Security events are assigned unique event IDs, categorized into severity levels and risk levels depending on their impact and categories and subcategories depending on the type of rule violation that resulted in the event.
Events can be moved to various management states such as In Progress, Resolved, Fixed, False Positive, and Inconclusive, depending on how and when they will be remediated.
Security events are accessible from the Security Events tab in the left navigation menu. Events are displayed in two views: Summary view and Events List view.
| Summary view is a collection of widgets with Client errors, Server errors, Severity, Status, Age, and other statistics.

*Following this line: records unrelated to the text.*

(** C6, amended.  Each builder returns an optional text section, then the
    image blocks extracted from the body in order, then one context block,
    which is the last block and the only context block; there is at most one
    text section.  The review-request and the review builder always emit the
    text section; the comment builder emits it exactly when the text left
    after image extraction is not empty. *)
Theorem builders_shape (body a b c d e f : str) :
  Shaped (buildCommentBlocks body a b c d)
         (imageBlocks (extractAndConvertImages body))
         (nonEmpty (textWithoutImages (extractAndConvertImages body)))
  /\ Shaped (buildReviewRequestBlocks a b c body d e f)
            (imageBlocks (extractAndConvertImages (trim body)))
            true
  /\ Shaped (buildReviewBlocks a b body c d e f)
            (imageBlocks (extractAndConvertImages body))
            true.
Proof.
  repeat split.
  - unfold buildCommentBlocks. cbv zeta.
    destruct (nonEmpty (textWithoutImages (extractAndConvertImages body))) eqn:Hn.
    + rewrite <- !app_assoc.
      apply shaped_intro with (b := true); [apply imageBlocks_images|eauto].
    + cbn [app]. rewrite <- (app_nil_l (imageBlocks _ ++ _)).
      apply shaped_intro with (b := false); [apply imageBlocks_images|reflexivity].
  - unfold buildReviewRequestBlocks. cbv zeta. rewrite <- !app_assoc.
    apply shaped_intro with (b := true); [apply imageBlocks_images|eauto].
  - unfold buildReviewBlocks. cbv zeta. rewrite <- !app_assoc.
    apply shaped_intro with (b := true); [apply imageBlocks_images|eauto].
Qed.

(* ------------------------------------------------------------------------- *)
(** ** Mentions *)

Lemma maximal_run (p : N -> bool) (s : str) :
  exists w s',
    s = w ++ s' /\ Forall (fun c => p c = true) w
    /\ match s' with c :: _ => p c = false | [] => True end.
Proof.
  induction s as [|c s (w & s' & -> & Hw & Hs')].
  - exists [], []. repeat split; constructor.
  - destruct (p c) eqn:Hc.
    + exists (c :: w), s'. repeat split; auto.
    + exists [], (c :: w ++ s'). repeat split; auto.
Qed.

Events List view is a listing of the events with their timestamp, event ID, category, subcategory, threat actor, and other operational data. |
|
In the List view, the events are listed with the following data:
Severity
The AppSentinels-assigned severity level for the security event based on the risk posed by the event— Critical, Major, Minor, or Info.
Action
The current security policy-assigned action in response to the security event— Blocked or Allowed.
Risk Level
The AppSentinels-assigned level for the risk posed by the security event— Critical, High, Medium, Low, Sub low, or None.
Endpoint
The URL of the API relevant to the security event. For example, POST /rest/user/login
Timestamp
The date and time when the security event occurred.
Event ID
The AppSentinels-generated event ID for the security event.
Category
The AppSentinels-assigned category of the security event based on the type of policy violation. For example, Core Rule Set.
Sub Category
The AppSentinels-assigned subcategory of the security event based on the nature of the policy violation. For example, APPLICATION-ATTACK-XSS.
Summary
A summary of the security event. For example, XSS Attack Detected via libinjection.
User
The user (threat actor) relevant to the security event.
Status
The analysis status of the security event.
| Open | The impact of the event is yet to be analyzed. |
| In Progress |
The impact of the event is currently being analyzed. |
| Analyzed |
The impact of the event is analyzed. |
| Resolved |
The impact of the event is remediated. |
The status can be changed only when the events list is set to be seen in the Show Aggregation mode. Also, a change in the status is effective for all events under the event group.
Resolution
The resolution statuses of the event. The resolution status can be changed only when the events list is set to be seen in the Event Aggregation mode.
| New |
The event is yet to be resolved. |
| Fixed |
The event is fixed. |
| False Positive |
The event does not pose a negative impact, and remediation is not required. |
| Inconclusive | The details gathered about the event and its impact is inconclusive to be considered for remediation. |
The resolution status can be changed only when the events list is set to be seen in the Show Aggregation mode. Also, a change in the resolution status is effective for all events under the event group.